• Task to complete: Tell how many lines of the data include the word "values". Nothing but the number belongs in the answer.

• Extracted data:

(** ** Dueling *)

(** The identifier of a monitor is one bit for the first 31 instances; the next one
    has 33 bits set, so that no entry can sample for it, and the later ones are
    undefined, although the constructor admits 64 of them. *)
Theorem dueling_instances_limited n : 0 <= n ->
  (n < 31 -> DuelingMonitor.instance_id n = Ret (2 ^ n) /\ popCount (2 ^ n) = 1) /\
  (n = 31 -> exists i, DuelingMonitor.instance_id n = Ret i /\
     Dueler.setSample i false Dueler.Dueler_ = Exit "The id must have a single bit set.") /\
  (32 <= n -> DuelingMonitor.instance_id n = Exit gem5_undefined).
Proof.
  intros Hn. unfold DuelingMonitor.instance_id. split; [|split]; intros Hc.
  - rewrite (proj2 (Z.leb_gt 32 n)), (proj2 (Z.eqb_neq n 31)) by lia. split; [done|].
    assert (Hall : forallb (fun i => popCount (2 ^ i) =? 1) (seqZ 0 31) = true) by (vm_compute; reflexivity).
    rewrite forallb_forall in Hall. apply Z.eqb_eq, Hall, list_elem_of_In, elem_of_seqZ. lia.
  - subst n. eexists. split; [reflexivity|]. vm_compute. reflexivity.
  - by rewrite (proj2 (Z.leb_le 32 n)) by lia.
Qed.

(** On binary64 one of the first 31 dueling policies, with teams as large as a set
    and constituencies of two or more whole teams, is constructed and ready. *)
Theorem dueling_starts_ready {PA HA PB HB : Type} {A : ReplacementPolicy PA HA} {B : ReplacementPolicy PB HB} {assoc : nat}
  {LA : PolicyLaws PA HA assoc} {LB : PolicyLaws PB HB assoc} n q a b :
  ready a -> ready b -> 0 <= n < 31 -> (0 < assoc)%nat -> 2 <= q -> q * Z.of_nat assoc < 2 ^ 31 ->
  exists s : Dueling.t (F := PrimFloat.float), Dueling.Dueling_ n (q * Z.of_nat assoc) (Z.of_nat assoc) a b = Ret (s, n + 1) /\ ready s.
Proof.
  intros Ha Hb Hn Hpos Hq H31. destruct (dueling_instances_limited n) as (Hid & _); [lia|]. destruct Hid as [Ei Hp]; [lia|].
  unfold Dueling.Dueling_, DuelingMonitor.DuelingMonitor_. rewrite Ei. cbn [outcome_bind].
  assert (Es : SatCounter.GenericSatCounter 32 10 0 = Ret (SatCounter.mk 0 1023 0)) by reflexivity. rewrite Es. cbn [outcome_bind].
  rewrite u64_small, (proj2 (Z.ltb_ge (q * _) _)), (proj2 (Z.ltb_ge 63 n)) by nia.
  repeat match goal with |- context [if ?x then Exit _ else _] =>
    let E := fresh in assert (E : x = false) by (vm_compute; reflexivity); rewrite E; clear E end.
  assert (Er : SatCounter.shift_right 32 1 (snd (SatCounter.saturate 32 (SatCounter.mk 0 1023 0))) = Ret (SatCounter.mk 0 1023 511))
    by reflexivity. rewrite Er. cbn [outcome_bind]. rewrite u32_small by lia. eexists. split; [done|].
  split; [exact Ha|]. split; [exact Hb|]. unfold proper_monitor. cbn.
  pose proof (Z.pow_pos_nonneg 2 n). repeat split; try done; try nia; [by exists q|apply Z.divide_0_r].
Qed.

Section Straddle.
Context {F : Type} `{Num F} (lo hi : F).

(** Two LRU policies that duel with teams of two in constituencies of five. *)
Definition straddling : Dueling.t (F := F) (PA := list LRU.ReplData) (HA := nat) (PB := list LRU.ReplData) (HB := nat) :=
  Dueling.mkDueling [] [] (DuelingMonitor.mk 1 5 2 lo hi (SatCounter.mk 0 1023 511) 0 true) 0 0 [].

(** When a constituency is not made of whole sets, a set can hold a follower and a
    sample; choosing its victim ends the simulation. *)
Theorem straddling_set_panics : exists s r,
  (let? (s, _) := instantiate 2 straddling in instantiate 2 s) = Ret (s, r) /\
  getVictim r s = Exit "Not all sampled candidates belong to the same team".
Proof. eexists _, _. split; reflexivity. Qed.
End Straddle.

(** ** A cache with DRRIP *)

Section Drrip.
Context {F : Type} `{Num F} {G : Type} {R : RandomMt G} {D : Type} (assoc : nat) (pa pb : BRRIP.Params).
Hypothesis bits_a : 1 <= BRRIP.numRRPVBits pa <= 8.
Hypothesis bits_b : 1 <= BRRIP.numRRPVBits pb <= 8.
Abbreviation state := (Dueling.t (F := F) (PA := list BRRIP.ReplData * G) (HA := nat) (PB := list BRRIP.ReplData * G) (HB := nat)).

(** Two BRRIPs that duel. *)
#[local] Instance drrip : ReplacementPolicy state nat := Dueling.policy (A := BRRIP.policy pa) (B := BRRIP.policy pb).
#[local] Instance drrip_laws : PolicyLaws state nat assoc :=
  dueling_laws (A := BRRIP.policy pa) (B := BRRIP.policy pb) (LA := brrip_laws pa bits_a assoc) (LB := brrip_laws pb bits_b assoc).

(** A cache with DRRIP behaves as a map under every sequence of enabled operations. *)
Theorem drrip_cache_refines ruby (invalidateEntry : Entry.t nat D -> Entry.t nat D) (p : CacheMemory.Params) policy raw c0 c1 os :
  Gem5Facts.keeps invalidateEntry -> Gem5Correct.proper ruby p -> ready policy -> Z.to_nat (CacheMemory.p_assoc p) = assoc ->
  CacheMemory.CacheMemory ruby p policy raw = Ret c0 -> CacheMemory.init ruby c0 = Ret c1 ->
  Gem5Correct.enabled_all ruby invalidateEntry c1 os ->
  exists c, outcome_fold (Gem5Correct.exec ruby invalidateEntry) os c1 = Ret c /\
    forall a, CacheMemory.is_line ruby a = true ->
      CacheMemory.lookup ruby c a = Ret (foldl Gem5Correct.spec ∅ (map snd os) !! a).
Proof.
  intros Hk Hp Hr Ha E0 E1 Hos.
  destruct (Gem5Correct.run_refines ruby invalidateEntry p policy raw c0 c1 os Hk Hp Hr Ha E0 E1 Hos) as (c & E & Hl & _).
  by exists c.
Qed.
End Drrip.
End Gem5PolicyCorrect.
(** X14. [within_n_std] raises, for every [n], on a table that holds a
    missing cell, and on every table of one row that has a column: a
    missing cell compares false, and one value has no standard deviation
    to compare with. *)
Theorem within_n_std_undefined (df : DataFrame) (n : Q) :
  (forall name s, In (name, s) (columns df) -> In NaN (values s) ->
     exists locs, within_n_std df n = Raise (AssertionError (Locations locs))) /\
  (wf_df df -> length (index df) = 1%nat -> columns df <> [] ->
   exists locs, within_n_std df n = Raise (AssertionError (Locations locs))).
Proof.
  split.
  - intros name s Hs Hc. now apply (within_n_std_fail df n name s NaN).
  - intros Hwf Hlen Hne.
    destruct (columns df) as [|[name s] rest] eqn:E; [congruence|].
    assert (Hs : In (name, s) (columns df)) by (rewrite E; now left).
    assert (Hl : length (values s) = 1%nat).
    { unfold wf_df in Hwf. rewrite Forall_forall in Hwf.
      rewrite <- Hlen. exact (Hwf _ Hs). }
    assert (Hv : var (values s) = None).
    { unfold var. pose proof (present_length (values s)) as Hp.
      rewrite Hl in Hp.
      destruct (Nat.ltb_spec (length (present (values s))) 2);
        [now rewrite orb_true_r | lia]. }
    assert (Hex : exists c, In c (values s)).
    { destruct (values s) as [|c tl]; [discriminate Hl | exists c; now left]. }
    destruct Hex as (c & Hc).
    apply (within_n_std_fail df n name s c Hs Hc).
    unfold abs_dev_lt. rewrite Hv.
    destruct c; [reflexivity | reflexivity |]. now destruct (mean _).
Qed.

Lemma within_n_std_undefined_witness :
  let df := mkDataFrame 1%positive [0%Z]
              [("a"%string, mkSeries int64 [Num 1])] in
  exists locs, within_n_std df default_n
               = Raise (AssertionError (Locations locs)).
Proof.
  intro df. apply (proj2 (within_n_std_undefined df default_n)).
  - repeat constructor.
  - reflexivity.
  - discriminate.
Defined.

(** ** A table without rows *)

(** X15. A table without rows passes [none_missing], [unique_index] and
    [within_n_std], and passes [within_set] and [within_range] for every
    [items] that names columns of the table, whatever the allowed values
    and the bounds: each of these checks only ever faults a cell or a row
    identifier. *)
Theorem empty_table_passes (df : DataFrame) :
  wf_df df -> index df = [] ->
  none_missing df None = Return df /\
  unique_index df = Return df /\
  (forall n, within_n_std df n = Return df) /\
  (forall items, (forall k, In k (map fst items) -> In k (keys df)) ->
                 within_set df items = Return df) /\
  (forall items, (forall k, In k (map fst items) -> In k (keys df)) ->
                 within_range df items = Return df).
Proof.
  intros Hwf Hidx.
  assert (Hempty : forall name s, In (name, s) (columns df) -> values s = []).
  { intros name s Hs. unfold wf_df in Hwf. rewrite Forall_forall in Hwf.
    specialize (Hwf _ Hs). simpl in Hwf. rewrite Hidx in Hwf.
    now apply length_zero_iff_nil. }
  repeat split.
  - apply none_missing_None_pass. intros k s Hs c Hc.
    rewrite (Hempty _ _ (getitem_Return_In _ _ _ Hs)) in Hc. contradiction.
  - unfold unique_index. now rewrite Hidx.
  - intro n. apply within_n_std_pass. intros name s c Hs Hc.
    rewrite (Hempty _ _ Hs) in Hc. contradiction.
  - intros items Hk. apply within_set_pass. apply Forall_forall.
    intros [k v] Hit. destruct (getitem_present df k) as (s & Hs & Hin).
    { apply Hk. apply in_map_iff. now exists (k, v). }
    exists s. split; [exact Hs|]. intros c Hc.
    rewrite (Hempty _ _ Hin) in Hc. contradiction.
  - intros items Hk. apply within_range_pass. apply Forall_forall.
    intros [k v] Hit. destruct (getitem_present df k) as (s & Hs & Hin).
    { apply Hk. apply in_map_iff. now exists (k, v). }
    exists s. split; [exact Hs|]. intros c Hc.
    rewrite (Hempty _ _ Hin) in Hc. contradiction.
Qed.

• Answer below: 9